H. Expansion of the Post Acute Care Transfer Policy

    For FY 2007 TRICARE is adopting CMS' expanded post acute care 
transfer policy according to CMS' final rule published August 18, 2006.

I. Blood Clotting Factor

    For FY 2007, TRICARE is adopting CMS' payment methodology for blood 
clotting factor according to CMS' final rule published August 18, 2006.

II. Cost to Charge Ratio

    While CMS uses hospital-specific cost to charge ratios, TRICARE 
uses a national cost to charge ratio. For FY 2007, the cost-to-charge 
ratio used for the TRICARE DRG-based payment system for acute care 
hospitals and neonates will be 0.3897 which is increased to 0.3967 to 
account for bad debts. This shall be used to calculate the adjusted 
standardized amounts and to calculate cost outlier payments, except for 
children's hospitals.
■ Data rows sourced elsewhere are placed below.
(** What one endpoint does: [lstep p out inp p' out' inp'], where [out] are the
    packets it sent and [inp] those on their way to it. *)
Inductive lstep : tcp_pcb -> list Z -> list Z -> tcp_pcb -> list Z -> list Z -> Prop :=
  | LOut p seg p' seg' out inp :
      seg_tos seg = pcb_tos p -> Z.land (flags seg) TCP_SYN = 0 ->
      tlt_out p seg = Some (p', seg') -> lstep p out inp p' (out ++ [seg_tos seg']) inp
  | LAck p p' t out inp :
      tlt_out_empty_ack p = (p', t) -> lstep p out inp p' (out ++ [t]) inp
  | LForce p out inp : lstep p out inp (force_pending p) out inp
  | LIn p seg t p' out inp1 inp2 :
      tlt_in seg t p = Some p' -> lstep p out (inp1 ++ t :: inp2) p' out (inp1 ++ inp2)
  | LLose p t out inp1 inp2 : lstep p out (inp1 ++ t :: inp2) p out (inp1 ++ inp2).

Inductive step : net -> net -> Prop :=
  | StepA n p o i : lstep (na n) (ab n) (ba n) p o i -> step n (Net p (nb n) o i)
  | StepB n p o i : lstep (nb n) (ba n) (ab n) p o i -> step n (Net (na n) p i o).

Inductive steps : net -> net -> Prop :=
  | steps_refl n : steps n n
  | steps_step n1 n2 n3 : steps n1 n2 -> step n2 n3 -> steps n1 n3.

Lemma count_app f l1 l2 : count f (l1 ++ l2) = (count f l1 + count f l2)%nat.
Proof. unfold count. rewrite list.filter_app, length_app. done. Qed.
Lemma count_nil f : count f [] = 0%nat.
Proof. done. Qed.
Lemma count_cons f t l : count f (t :: l) = (b2n (f t) + count f l)%nat.
Proof. unfold count. rewrite filter_cons. by destruct (f t). Qed.

(** A packet's mark: only the two low bits (ECN) of the type of service are
    the connection's. *)
Definition ecn_only (p : tcp_pcb) : Prop := 0 <= pcb_tos p < 4.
For children's hospital cost outliers, the cost-
to-charge ratio used is 0.4282.

III. Updated Rates and Weights

    The updated rates and weights are accessible through the Internet 
at https://www.tricare.osd.mil under the sequential headings TRICARE 
Provider Information, Rates and Reimbursements, and DRG Information. 
Table 1 provides the ASA rates and Table 2 provides the DRG weights to 
be used under the TRICARE DRG-based payment system during FY 2007 and 
which is a result of the changes described above. The implementing 
regulations for the

[[Page 60114]]

TRICARE/CHAMPUS DRG-based payment system are in 32 CFR part 199.

    Dated: October 5, 2006.
L.M. Bynum,
Alternate OSD Federal Register Liaison Officer, Department of Defense.